This summation is obvious if k is even.
$$\sum_{n=1}^{k/2} f(n)$$
How should this summation be interpreted if k is odd?
(update)
The context is deciding and writing a proof for the assertion that
$$\sum_{n=1}^{k} f(n)$$
and
$$\sum_{n=1}^{k/2} f(n) + \sum_{n=k/2}^{k} f(n)$$
are equivalent statements. Of course for even k, the meaning is obvious. I suspect the proof will be "proof by cases" showing that however k/2 is interpreted, the fact that it's the upper bound in the first term and the lower bound in the second term will make it equivalent to the first equation.
But, I want to make sure that I understand what the normal (if any) interpretation of k/2 in the bounds is for non-even values of k.
The question you are asking is far from trivial and goes to the core of discrete mathematics, thus deserving some dedicated space here: I'll try and summarize some major points.
The usual interpretation of such a sum is through indefinte sum.
Consider that, given $f(n)$, you know a $F(n)$ such that $$ f(n) = F(n + 1) - F(n) = \Delta _{\,n} F(n) = \Delta _{\,n} \left( {F(n) + c} \right) $$ Then $F(n)$ is the "anti-delta" or "Discrete Primitive" of $f(n)$ $$ F(n) + c = \Delta _{\,n} ^{ - 1} f(n) = \sum\nolimits_{\,n} {f(n)} $$ where $c$ is a constant.
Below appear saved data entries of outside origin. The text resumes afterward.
(** ** The parent learns of the new half *)
Definition same_place (g h : ghost) : Prop := layer g = layer h /\ level g = level h /\ lo g = lo h /\ hi g = hi h.
(** Changing only parents keeps everything but the parents. *)
Lemma ghost_reparent G V E V1 : ghost_ok G V E -> (forall q, is_Some (V1 !! q) -> is_Some (G !! q)) -> (forall q h, G !! q = Some h -> exists h1, V1 !! q = Some h1 /\ same_place h1 h) ->
  (forall q h, V1 !! q = Some h -> if decide (up h = 0) then lo h = 0 /\ hi h = 2 ^ 64 else exists h', V1 !! up h = Some h' /\ layer h' = layer h /\ level h' = S (level h) /\ lo h' <= lo h /\ hi h <= hi h') -> ghost_ok V1 V1 E.
Proof.
  intros HG Hdom Hfwd Hup. assert (Hback : forall q h1, V1 !! q = Some h1 -> exists h, G !! q = Some h /\ same_place h1 h).
  { intros q h1 H1. destruct (Hdom q ltac:(eauto)) as [h Hh]. destruct (Hfwd q h Hh) as (h1' & H1' & Hs). rewrite H1 in H1'. injection H1' as <-. eauto. }
  assert (Hcov : forall g h x, same_place g h -> covers g x <-> covers h x) by (intros g h x (_ & _ & E1 & E2); unfold covers; by rewrite E1, E2).
  split; try done.
  - intros q Hq. by apply (go_addr _ _ _ HG), Hdom.
  - intros q h (h0 & H0 & _ & _ & -> & ->)%Hback. by apply (go_span _ _ _ HG q).
  - intros q1 q2 h1 h2 x (g1 & G1 & S1)%Hback (g2 & G2 & S2)%Hback Hla Hlv C1 C2. pose proof S1 as (? & ? & _). pose proof S2 as (? & ? & _). apply (go_disj _ _ _ HG q1 q2 g1 g2 x G1 G2); [congruence|congruence|by apply (Hcov h1 g1 x S1)|by apply (Hcov h2 g2 x S2)].
  - intros q h Hq. by exists h.
  - intros q h pi x (h0 & H0 & Hla & _)%Hback Hl. apply (go_layer _ _ _ HG q h0 pi x H0). congruence.
  - intros pi k r Hl. destruct (go_link _ _ _ HG pi k r Hl) as [H9 (h & Hh & Hla & Hlo)]. split; [done|]. destruct (go_view _ _ _ HG r h Hh) as (h' & Hh' & ? & _ & ? & _). destruct (Hfwd r h' Hh') as (h1 & H1 & ? & _ & ? & _). exists h1. split; [done|]. split; congruence.
  - intros pi k c He. destruct (go_entry _ _ _ HG pi k c He) as (q & h & Hq & Hla & Hlv & Hc). destruct (Hfwd q h Hq) as (h1 & H1 & Hs). pose proof Hs as (? & ? & _). exists q, h1. split; [done|]. split; [congruence|]. split; [congruence|by apply (Hcov h1 h _ Hs)].
Qed.
Section Resolve.
Context (G V : ghosts) (E : dict) (HG : ghost_ok G V E) (n child x : Z) (g : ghost) (Hpd : pending G V n child x g).
Lemma pending_ne : n <> child.
Proof. intros ->. destruct Hpd as [H1 _ _ H2 _ _]. congruence. Qed.
Definition adopted (p : Z) : ghosts := <[child := mkG (layer g) (level g) x (hi g) p]> G.
Lemma parent_ne h p : G !! p = Some h -> level h = S (level g) -> p <> n /\ p <> child.
Proof. intros Hp Hl. destruct Hpd as [_ H1 [u H2] _ _ _]. split; intros ->; rewrite Hp in *; simplify_eq; simpl in Hl; lia. Qed.
Lemma ghost_adopted p : up g = p -> p <> 0 -> ghost_ok (adopted p) (adopted p) E.
Proof.
  intros Hup Hp0. pose proof (go_up _ _ _ HG n g (pd_view _ _ _ _ _ _ Hpd)) as Hu. rewrite decide_False in Hu by congruence. destruct Hu as (h & Hh & Hla & Hlv & Hlo & Hhi). rewrite Hup in Hh.
  destruct (parent_ne h p Hh Hlv) as [Hpn Hpc]. pose proof (pd_cut _ _ _ _ _ _ Hpd) as Hx. destruct (pd_right _ _ _ _ _ _ Hpd) as [u Hch].
  assert (Hplace : forall q h, G !! q = Some h -> exists h1, adopted p !! q = Some h1 /\ same_place h1 h).
  { intros q hq Hq. unfold adopted. destruct (decide (q = child)) as [->|]; [rewrite lookup_insert_eq; rewrite Hch in Hq; injection Hq as <-; by eexists|]. rewrite lookup_insert_ne by done. by exists hq. }
  apply (ghost_reparent G V); [done| |exact Hplace|].
  - intros q. unfold adopted. destruct (decide (q = child)) as [->|]; [rewrite Hch; eauto|by rewrite lookup_insert_ne].
  - intros q hq. unfold adopted at 1. intros [[<- <-]|[Hqc Hq]]%lookup_insert_Some.
    + cbn [up lo hi layer level]. rewrite decide_False by done. exists h. split; [unfold adopted; by rewrite lookup_insert_ne|]. split_and!; try done; lia.
    + destruct (decide (q = n)) as [->|Hqn].
      * rewrite (pd_left _ _ _ _ _ _ Hpd) in Hq. injection Hq as <-. cbn [up lo hi layer level]. rewrite Hup, decide_False by done. exists h. split; [unfold adopted; by rewrite lookup_insert_ne|]. split_and!; try done; lia.
      * rewrite <- (pd_same _ _ _ _ _ _ Hpd q Hqn ltac:(done)) in Hq. pose proof (go_up _ _ _ HG q hq Hq) as Hu. case_decide; [done|]. destruct Hu as (h' & Hh' & ? & ? & ? & ?). destruct (Hplace _ _ Hh') as (h1 & Hh1 & ? & ? & ? & ?). exists h1. split; [done|]. split_and!; [congruence|congruence|lia|lia].
Qed.
(** *** A new root *)
Context (nn : Z) (Hnn : G !! nn = None) (Hnn0 : 0 < nn /\ nn mod 64 = 0).
Definition rooted : ghosts := <[nn := mkG (layer g) (S (level g)) 0 (2 ^ 64) 0]> (<[n := mkG (layer g) (level g) (lo g) x nn]> (<[child := mkG (layer g) (level g) x (hi g) nn]> G)).
Lemma ghost_rooted : up g = 0 -> (forall q h, G !! q = Some h -> layer h = layer g -> level h <> S (level g)) -> ghost_ok rooted rooted E.
Proof.
  intros Hup Hnone. pose proof (go_up _ _ _ HG n g (pd_view _ _ _ _ _ _ Hpd)) as Hu. rewrite decide_True in Hu by done. destruct Hu as [Hlo Hhi]. pose proof (pd_cut _ _ _ _ _ _ Hpd) as Hx. destruct (pd_right _ _ _ _ _ _ Hpd) as [u Hch].
  pose proof (pd_left _ _ _ _ _ _ Hpd) as Hn. pose proof pending_ne as Hne. assert (n <> nn) as Hnnn by congruence. assert (child <> nn) as Hcnn by congruence.
  assert (Hplace : forall q h, G !! q = Some h -> exists h1, rooted !! q = Some h1 /\ same_place h1 h).
  { intros q hq Hq. unfold rooted. rewrite lookup_insert_ne by congruence. destruct (decide (q = n)) as [->|]; [rewrite lookup_insert_eq; rewrite Hn in Hq; injection Hq as <-; by eexists|].
    rewrite lookup_insert_ne by done. destruct (decide (q = child)) as [->|]; [rewrite lookup_insert_eq; rewrite Hch in Hq; injection Hq as <-; by eexists|]. rewrite lookup_insert_ne by done. by exists hq. }
  assert (Hback : forall q h, rooted !! q = Some h -> (q = nn /\ h = mkG (layer g) (S (level g)) 0 (2 ^ 64) 0) \/ (q <> nn /\ exists h0, G !! q = Some h0 /\ same_place h h0)).
  { intros q hq Hq. destruct (decide (q = nn)) as [->|Hqn]; [left; unfold rooted in Hq; rewrite lookup_insert_eq in Hq; by injection Hq as <-|]. right. split; [done|]. assert (is_Some (G !! q)) as [h0 H0].
    { unfold rooted in Hq. rewrite lookup_insert_ne in Hq by done. apply lookup_insert_Some in Hq as [[<- _]|[_ [[<- _]|[_ Hq]]%lookup_insert_Some]]; eauto. }
    exists h0. split; [done|]. destruct (Hplace q h0 H0) as (h1 & H1 & Hs). rewrite Hq in H1. by injection H1 as <-. }
  assert (Hroot : rooted !! nn = Some (mkG (layer g) (S (level g)) 0 (2 ^ 64) 0)) by apply lookup_insert_eq.
  split.
  - intros q [h Hq]. destruct (Hback q h Hq) as [[-> _]|[_ (h0 & H0 & _)]]; [done|]. apply (go_addr _ _ _ HG). eauto.
  - intros q h Hq. destruct (Hback q h Hq) as [[_ ->]|[_ (h0 & H0 & _ & _ & -> & ->)]]; [simpl; lia|]. by apply (go_span _ _ _ HG q).
  - intros q1 q2 h1 h2 y H1 H2 Hla Hlv C1 C2. destruct (Hback q1 h1 H1) as [[-> ->]|[_ (g1 & G1 & A1 & A2 & A3 & A4)]], (Hback q2 h2 H2) as [[-> ->]|[_ (g2 & G2 & B1 & B2 & B3 & B4)]]; [done|..]; simpl in Hla, Hlv.
    + exfalso. apply (Hnone q2 g2 G2); congruence.
    + exfalso. apply (Hnone q1 g1 G1); congruence.
    + apply (go_disj _ _ _ HG q1 q2 g1 g2 y G1 G2); [congruence|congruence|unfold covers in *; congruence|unfold covers in *; congruence].
  - intros q h Hq. by exists h.
  - intros q h Hq. destruct (decide (q = nn)) as [->|Hqnn]; [rewrite Hroot in Hq; injection Hq as <-; done|]. unfold rooted in Hq. rewrite lookup_insert_ne in Hq by done.
    pose proof (go_span _ _ _ HG n _ Hn) as Hsp. simpl in Hsp. apply lookup_insert_Some in Hq as [[<- <-]|[Hqn [[<- <-]|[Hqc Hq]]%lookup_insert_Some]].
    + cbn [up lo hi layer level]. rewrite decide_False by lia. eexists. split; [exact Hroot|]. simpl. split_and!; try done; lia.
    + cbn [up lo hi layer level]. rewrite decide_False by lia. eexists. split; [exact Hroot|]. simpl. split_and!; try done; lia.
    + rewrite <- (pd_same _ _ _ _ _ _ Hpd q ltac:(done) ltac:(done)) in Hq. pose proof (go_up _ _ _ HG q h Hq) as Hu. case_decide; [done|]. destruct Hu as (h' & Hh' & ? & ? & ? & ?). destruct (Hplace _ _ Hh') as (h1 & Hh1 & ? & ? & ? & ?). exists h1. split; [done|]. split_and!; [congruence|congruence|lia|lia].
  - intros q h pi y Hq Hl. destruct (Hback q h Hq) as [[_ ->]|[_ (h0 & H0 & Hla & _)]]; [apply (go_layer _ _ _ HG n _ pi y Hn Hl)|]. apply (go_layer _ _ _ HG q h0 pi y H0). congruence.
  - intros pi k r Hl. destruct (go_link _ _ _ HG pi k r Hl) as [H9 (h & Hh & Hla & Hlor)]. split; [done|]. destruct (go_view _ _ _ HG r h Hh) as (h' & Hh' & ? & _ & ? & _). destruct (Hplace r h' Hh') as (h1 & Hh1 & ? & _ & ? & _). exists h1. split; [done|]. split; congruence.
  - intros pi k c He. destruct (go_entry _ _ _ HG pi k c He) as (q & h & Hq & Hla & Hlv & Hc). destruct (Hplace q h Hq) as (h1 & Hh1 & ? & ? & E1 & E2). exists q, h1. split; [done|]. split; [congruence|]. split; [congruence|]. unfold covers in *. by rewrite E1, E2.
Qed.
End Resolve.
Let's introduce this specific definition of summation $$ \eqalign{ & \sum\nolimits_{\,k\, = \,m}^{\;n} {f(k)} \quad \left| {\;{\rm integer}\,n,m} \right.\quad = F\left( n \right) - F\left( m \right) = \cr & = \left\{ {\matrix{ {f(m) + f(m + 1) + \cdots + f(n - 1)} & {\left| {\;m < n} \right.} \cr 0 & {\left| {\;m = n} \right.} \cr { - \left( {f(n) + f(n + 1) + \cdots + f(m - 1)} \right)} & {\left| {\;n < m} \right.} \cr } } \right.\;\; = \cr & = \left\{ {\matrix{ {\sum\limits_{m\, \le \,k\, < \,n} {f(k)} = \sum\limits_{m\, \le \,k\, \le \,n - 1} {f(k)} } & {\left| {\;m < n} \right.} \cr 0 & {\left| {\;m = n} \right.} \cr { - \sum\limits_{n\, \le \,k\, < \,m} {f(k)} = - \sum\limits_{n\, \le \,k\, \le \,m - 1} {f(k)} } & {\left| {\;n < m} \right.} \cr } } \right.\;\; \cr} $$ and we can see that $$ \eqalign{ & \sum\nolimits_{\,k\, = \,m}^{\;n} {f(k)} = - \sum\nolimits_{\,k\, = \,n}^{\;m} {f(k)} = \cr & = \sum\nolimits_{\,k\, = \,m}^{\;q} {f(k)} + \sum\nolimits_{\,k\, = \,q}^{\;n} {f(k)} = \sum\nolimits_{\,k\, = \,q}^{\;n} {f(k)} - \sum\nolimits_{\,k\, = \,q}^{\;m} {f(k)} \quad \left| {\;{\rm integer}\,n,m,q} \right. \cr} $$ So, $F(n)$ exists and is defined, apart from a constant, over the definition domain of $f(n)$.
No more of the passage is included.